- TO DO -
One range is to be output from the listing below, exactly as written: the line with "[repairConnections] reports success;" to the line with "intros Hp. split.", both kept.

- EXERCISE INPUT -

#[export] Instance OrderProcessor_HandleMessage : MessageHandler OrderProcessor :=
  fun now p msg =>
    match msg with
    | OrderFillMessage Address Fill Direction => handleOrderFill now p Address Fill Direction
    | OrderUpdateMessage Address Oid Status Direction =>
        Ret (UpdateStatus now p Address Oid Status Direction, nil_error)
    | PositionUpdateMessage _ _ => Ret (p, nil_error)
    end.

(** [flushOrder] up to the publication. *)
Definition flush_begin (p : OrderProcessor) (key : string)
    : outcome (option (loc * HlAddressSignal)) :=
  match PendingOrderCache_Get (op_pendingOrders p) key with
  | None => Ret None
  | Some l =>
      match op_heap p !! l with
      | None => Panic
      | Some pending =>
          if agg_SignalSent (po_Aggregation pending) then Ret None
          else
            signal ← buildSignal p (po_Aggregation pending);
            Ret (match signal with Some signal => Some (l, signal) | None => None end)
      end
  end.

Definition mark_sent (now : Z) (status : string) (agg : OrderAggregation) : OrderAggregation :=
  mkOrderAggregation (agg_Oid agg) (agg_Address agg) (agg_Direction agg) (agg_Symbol agg)
    (agg_Fills agg) (agg_TotalSize agg) (agg_WeightedAvgPx agg) status (agg_LastFillTime agg)
    true (agg_CreatedAt agg) now.

(** [flushOrder] from a publication that NATS accepted. *)
Definition flush_commit (now : Z) (p : OrderProcessor) (key status : string) (l : loc)
    (signal : HlAddressSignal) : outcome OrderProcessor :=
  match op_heap p !! l with
  | None => Panic
  | Some pending =>
      let p := log_published p key signal in
      let agg := mark_sent now status (po_Aggregation pending) in
      let p := with_deduper p
        ((fun d => dd_Mark d now (agg_Address agg) (agg_Oid agg) (agg_Direction agg))
           <$> op_deduper p) in
      let p := persistOrder p l agg in
      let p := with_pending p (PendingOrderCache_Delete (op_pendingOrders p) key)
                 (<[l := mkPendingOrder (Map_Clear (po_seenTids pending)) agg
                           (po_FirstFillTime pending)]> (op_heap p)) in
      Ret (log_row p signal)
  end.

Definition flushOrder (now : Z) (publish : HlAddressSignal -> error) (p : OrderProcessor)
    (key trigger status : string) : outcome OrderProcessor :=
  begun ← flush_begin p key;
  match begun with
  | None => Ret p
  | Some (l, signal) =>
      match publish signal with
      | Some _ => Ret p
      | None => flush_commit now p key status l signal
      end
  end.

(** One round of the flush processor, with the task it submits run to its end
    (the pool runs up to 30 tasks at once: [concurrent_flushes_publish_twice]
    interleaves two of them). *)
Definition flushProcessor (now : Z) (publish : HlAddressSignal -> error) (p : OrderProcessor)
    : outcome OrderProcessor :=
  match op_flushChan p with
  | [] => Ret p
  | req :: rest =>
      flushOrder now publish (with_flushChan p rest) (fk_key req) (fk_trigger req)
        (fk_status req)
  end.

Definition timed_out (p : OrderProcessor) (now : Z) (l : loc) : bool :=
  match op_heap p !! l with
  | Some pending => negb (agg_SignalSent (po_Aggregation pending)) &&
                    (po_FirstFillTime pending <? now - op_timeout p)
  | None => false
  end.

Definition scanTimeoutOrders (now : Z) (p : OrderProcessor) : OrderProcessor :=
  Map_Range (op_pendingOrders p)
    (fun p' key l =>
       (if timed_out p now l then triggerFlush p' key "timeout" "filled" else p', true)) p.

Definition ActiveCount (p : OrderProcessor) : Z := PendingOrderCache_Len (op_pendingOrders p).
End order_processor.
Arguments OrderProcessor {GS DD}.
(** Aggregation: fills of an order that is new, unmarked and unseen leave
    one pending order with the first fill and then every fill whose tid was
    not recorded before, in order of arrival; its size and price are the
    first fill's own, or the sum and the weighted average of all fills kept;
    with distinct tids no fill is dropped.  Nothing is published or requested. *)
Theorem fills_aggregate p now a dir f rest :
  unseen p now a (fill_Oid f) dir -> unmarked p now a (fill_Oid f) ->
  map_data (op_pendingOrders p) !! orderKey a (fill_Oid f) dir = None ->
  Forall (fun g => fill_Oid g = fill_Oid f) rest ->
  (exists p' l tids, record_fills p now a dir (f :: rest) = Ret p' /\ same_side p p' /\
    pending_at p' (orderKey a (fill_Oid f) dir) l (f :: keep_new [] rest) tids) /\
  (NoDup (map fill_Tid rest) -> keep_new [] rest = rest).
Proof.
  intros. split; [by apply record_fills_from_new|].
  intros Hnd. apply keep_new_all; [done|]. set_solver.
Qed.

(** The tid of an order's first fill is not recorded: the same fill
    delivered again is counted a second time, and only the third delivery is
    recognised as a duplicate. *)
Theorem first_fill_counted_twice p now a dir f :
  unseen p now a (fill_Oid f) dir -> unmarked p now a (fill_Oid f) ->
  map_data (op_pendingOrders p) !! orderKey a (fill_Oid f) dir = None ->
  exists p' l tids, record_fills p now a dir [f; f; f] = Ret p' /\
    pending_at p' (orderKey a (fill_Oid f) dir) l [f; f] tids.
Proof.
  intros Hs Hm Hn.
  destruct (record_fills_from_new p now a dir f [f; f] Hs Hm Hn)
    as (p' & l & tids & Hr & _ & Hp'); [by repeat constructor|].
  exists p', l, tids. split; [done|]. cbn [keep_new] in Hp'.
  by rewrite decide_False, decide_True in Hp' by set_solver.
Qed.

(** A terminal status that arrives before the order's first fill is not
    lost: it requests nothing by itself, and while the tracker remembers it
    the first fill, once recorded, requests the flush with that status and
    clears the mark. *)
Theorem early_status_flushes p t1 t2 a status direction f dir :
  let oid := fill_Oid f in
  0 < st_ttl (op_statusTracker p) -> t1 <= t2 <= t1 + st_ttl (op_statusTracker p) ->
  terminal status -> status <> EmptyString ->
  (forall d, map_data (op_pendingOrders p) !! orderKey a oid d = None) ->
  unseen p t2 a oid dir -> Z.of_nat (length (op_flushChan p)) < flushChan_cap ->
  let p1 := UpdateStatus t1 p a oid status direction in
  exists p2 l, handleOrderFill t2 p1 a (Boxed f) dir = Ret (p2, nil_error) /\
    op_flushChan p1 = op_flushChan p /\
    op_flushChan p2 = op_flushChan p ++ [mkFlushKey (orderKey a oid dir) "status" status] /\
    map_data (op_pendingOrders p2) !! orderKey a oid dir = Some l /\
    GetStatus (op_statusTracker p2) t2 a oid = (EmptyString, false).
Proof.
  intros oid Httl Ht Hterm Hne Hnone Hun Hroom p1. subst oid.
  set (q := with_statusTracker p (MarkStatus (op_statusTracker p) t1 a (fill_Oid f) status)).
  assert (p1 = q) as ->.
  { subst p1. unfold UpdateStatus. rewrite (terminal_test _ Hterm). fold q.
    assert (forall d, update_direction a (fill_Oid f) status q d = q) as Hd.
    { intros d. unfold update_direction, PendingOrderCache_Get, Map_Load. simpl.
      by rewrite Hnone. }
    case_decide; [|by apply Hd]. unfold all_directions. simpl. by rewrite !Hd. }
  unfold handleOrderFill. change (op_deduper q) with (op_deduper p).
  rewrite (unseen_test _ _ _ _ _ Hun). subst q. cbn [op_statusTracker with_statusTracker].
  rewrite GetStatus_MarkStatus by lia.
  unfold record_fill, PendingOrderCache_Get, Map_Load. cbn [op_pendingOrders with_statusTracker].
  rewrite Hnone. cbn [mbind outcome_bind]. rewrite bool_decide_true by done. simpl.
  unfold triggerFlush.
  match goal with |- context [persistOrder ?x ?l ?a] =>
    destruct (persistOrder_side x l a) as (Ec & Et & Ef);
    set (p3 := persistOrder x l a) in *; clearbody p3
  end.
  simpl in Ec, Et, Ef. injection Ec as E1 _ _ _ _ _ _. rewrite Ef, (proj2 (Z.ltb_lt _ _) Hroom).
  eexists _, _. split; [reflexivity|]. simpl. split_and!; [done|done| |apply GetStatus_Remove].
  rewrite E1. unfold Map_LoadOrStore. rewrite Hnone. apply lookup_insert_eq.
Qed.
(** C23. [Subscribe] keeps the pool well formed, never panics on a pool that may
    hold a connection, and either registers the callback under the
    subscription's key with the handle it returns, leaving every other
    subscription as it was, or reports an error and leaves all
    subscriptions as they were (a failed command is rolled back). *)
Theorem Subscribe_spec dial net pm sub cb :
  pool_ok pm -> 0 < pm_maxConnections pm ->
  exists pm' r, PoolManager_Subscribe dial net pm sub cb = Ret (pm', r) /\
    subscribe_post pm sub cb pm' r.
Proof.
  intros Hp Hmax. pose proof (Subscribe_post dial net pm sub cb Hp Hmax) as Hs.
  destruct (PoolManager_Subscribe _ _ _ _ _) as [[pm' r]|]; [by exists pm', r|done].
Qed.

(** C11. Repair: when every connection that was down could be dialled,
    [repairConnections] reports success; the pool then has the same number of
    connections, all connected; every subscription survives with its
    callbacks; those of the pool's connections are on connections of the pool
    again (and registered there, the pool staying well formed), and those
    elsewhere have not moved. *)
Theorem repair_restores dial net pm :
  pool_ok pm ->
  ((forall i, dial i = nil_error) -> exists pm', repairConnections dial net pm = (pm', nil_error)) /\
  forall pm', repairConnections dial net pm = (pm', nil_error) ->
    pool_ok pm' /\ length (pm_connections pm') = length (pm_connections pm) /\
    (forall l, l ∈ pm_connections pm' -> IsConnectedAt pm' l = true) /\
    (forall k, is_Some (pm_subscriptions pm' !! k) <-> is_Some (pm_subscriptions pm !! k)) /\
    (forall k info, pm_subscriptions pm !! k = Some info ->
       exists info', pm_subscriptions pm' !! k = Some info' /\ same_sub info info' /\
         (info_connection info ∈ pm_connections pm ->
          info_connection info' ∈ pm_connections pm') /\
         (info_connection info ∉ pm_connections pm ->
          info_connection info' = info_connection info)).
Proof.
  intros Hp. split.
  - intros Hd. by apply (repair_loop_succeeds dial net (pm_connections pm) pm []).
  - intros pm' Hr. apply (repair_loop_ok dial net (pm_connections pm) pm [] pm'); try done.
    set_solver.
Qed.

- EXERCISE OUTPUT -
    [repairConnections] reports success; the pool then has the same number of
    connections, all connected; every subscription survives with its
    callbacks; those of the pool's connections are on connections of the pool
    again (and registered there, the pool staying well formed), and those
    elsewhere have not moved. *)
Theorem repair_restores dial net pm :
  pool_ok pm ->
  ((forall i, dial i = nil_error) -> exists pm', repairConnections dial net pm = (pm', nil_error)) /\
  forall pm', repairConnections dial net pm = (pm', nil_error) ->
    pool_ok pm' /\ length (pm_connections pm') = length (pm_connections pm) /\
    (forall l, l ∈ pm_connections pm' -> IsConnectedAt pm' l = true) /\
    (forall k, is_Some (pm_subscriptions pm' !! k) <-> is_Some (pm_subscriptions pm !! k)) /\
    (forall k info, pm_subscriptions pm !! k = Some info ->
       exists info', pm_subscriptions pm' !! k = Some info' /\ same_sub info info' /\
         (info_connection info ∈ pm_connections pm ->
          info_connection info' ∈ pm_connections pm') /\
         (info_connection info ∉ pm_connections pm ->
          info_connection info' = info_connection info)).
Proof.
  intros Hp. split.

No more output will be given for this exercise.